I think I speak for everyone involved with the Global Social Impact Fellows when I say that I wanted to become involved for the primary objective of seeing real results. With the Corporate Social Responsibility project in India, it is difficult to know what kind of results we can expect because we have no way of knowing how important our findings will be to the people they are meant to affect. However, I think the harder we work to understand our stakeholders and the more specifically we outline and define our project, the more valid our findings will be to our stakeholders.

The policy makers that passed this law are an obvious stakeholder in this project. A large part of the reason that this law passed in the first place is that the Indian government has had a turbulent history of passing policies that work towards enhancing the country’s infrastructure and social welfare. This law came as a bit of a solution to that problem. Policy makers want to see non-profits filling the gaps in providing services for the well-being of Indian citizens that the government has not been able to provide. In order to make this more possible, the Indian government sought to create a source of reliable funding for Indian NGOs. Policy makers will want to see that what they come up with is effective at achieving these goals.

Another stakeholder in our research are the corporations that must give 2% of their profits. While it is a law that they can abide by and choose to largely ignore, many companies will want to see that their money is not going to waste. On top of that, if there is a way that this law could actually be helping their business they would probably also like to know this information. Perhaps interaction with NGOs can be used for marketing material, and if not directly for marketing material, contacts with NGOs can give businesses more attention and in turn more customers. If we conduct research that demonstrates any correlation between the amount of positive attention that companies receive and their cooperation with NGOs, this information could be valuable to them.

The primary stakeholder in this research is probably the NGOs. We would like to find out how integrated relationships between businesses and NGOs have become as a result of this law passing. If businesses are sharing tactics, resources, and management advice with NGOs, this could go a long way with the success of these nonprofit organizations. If our group creates a rubric that measures the success of these relationships, it could help NGOs understand how to manage these relationships better in order to glean the strongest results.

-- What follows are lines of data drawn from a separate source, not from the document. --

Lemma tls_commands_ok cs : tls_commands t settings = Return cs → Forall (probe_command settings.(openssl_binary)) cs.
Proof.
  unfold tls_commands, connect_endpoint. destruct (negb _); [done|].
  intros (e & (h & Hh & [= <-])%outcome_bind_inv & (server & Hs & H)%outcome_bind_inv)%outcome_bind_inv.
  eapply one_command_ok; [exact H|]. args_ok; [by apply bracket_arg|].
  destruct (safe_hostname t.(target_hostname)) as [n|] eqn:Hn.
  - injection Hs as <-. right. destruct t.(target_hostname) as [v|]; [|done]. rewrite safe_hostname_eq in Hn.
    destruct (hostname_ok _) eqn:E; [|done]. injection Hn as <-. by apply hostname_no_option.
  - unfold canonical_servername in Hs. rewrite address_id in Hs. injection Hs as <-. apply address_arg.
Qed.

Lemma http_commands_ok cs : http_commands t settings = Return cs → Forall (probe_command settings.(curl_binary)) cs.
Proof.
  unfold http_commands. cbv zeta. intros (h & Hh & H)%outcome_bind_inv. eapply one_command_ok; [exact H|].
  apply Forall_app. split; [args_ok; by apply time_arg|]. apply Forall_app. split; [destruct (http_uses_tls t); args_ok|].
  args_ok. right. destruct (http_uses_tls t); apply no_option_app; done.
Qed.

Lemma dns_common_ok : Forall arg_ok (dns_common t.(target_address) t settings).
Proof.
  unfold dns_common. apply Forall_app. split; [args_ok|destruct (String.eqb _ _); args_ok].
  all: right; by apply no_option_app.
Qed.

Lemma dns_commands_ok cs : dns_commands t settings = Return cs → Forall (probe_command settings.(dig_binary)) cs.
Proof.
  unfold dns_commands. rewrite address_id, bind_Return. cbv zeta.
  intros (a & Ha & (b & Hb & [= <-])%outcome_bind_inv)%outcome_bind_inv.
  apply tool_command_ok in Ha as [Ha _]; [|apply Forall_app; split; [apply dns_common_ok|args_ok]].
  apply tool_command_ok in Hb as [Hb _]; [|apply Forall_app; split; [apply dns_common_ok|args_ok]].
  by rewrite !Forall_cons, Forall_nil.
Qed.

Lemma smb_commands_ok cs : smb_commands t settings = Return cs → Forall (probe_command settings.(smbclient_binary)) cs.
Proof.
  unfold smb_commands. rewrite address_id, bind_Return. intros (b & _ & H)%outcome_bind_inv.
  eapply one_command_ok; [exact H|]. args_ok. apply port_arg.
Qed.

Lemma snmp_commands_ok cs : snmp_commands t settings = Return cs → Forall (probe_command settings.(snmpget_binary)) cs.
Proof.
  unfold snmp_commands. rewrite address_id, bind_Return. intros H.
  eapply one_command_ok; [exact H|]. args_ok. apply address_arg.
Qed.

Other stakeholders in our project include Indian citizens and other countries taking note of the policy. Indian citizens have a stake in the success of their NGOs because NGOs are largely responsible for filling gaps that the Indian government does not cover with infrastructure and welfare. If NGOs are able to substantially improve welfare and infrastructure in India with increased funds, this will improve the quality of life for many Indian citizens. This could come in the form of cleaner water, easier transportation, care for students or workers with special needs, or many areas that are commonly covered with government resources in other countries. Other countries may also be considering passing a similar law. The more successful this law is in improving the quality of non-profit work, the more interested policy makers in other countries will be in passing similar legislation.

We will want to make our work as valuable as possible to these stakeholders. We want our conversations with companies before the trip and during the trip to be as beneficial as possible. One way of doing this would be to make our findings as appealing and widely available as possible to all stakeholders. The more people are informed about how to measure and define the success of this law, the more it could increase a dialogue among stakeholders about the strongest methods. We are considering accomplishing this in the form of a documentary or website. The appeal of a documentary is that it requires little effort on the part of the stakeholders to inform themselves of our research. If it is made in an engaging an entertaining format, more people will want to inform themselves of our research. Another element to our research will be developing a rubric that we can compare all companies or NGOs on. This will help to universalize our findings.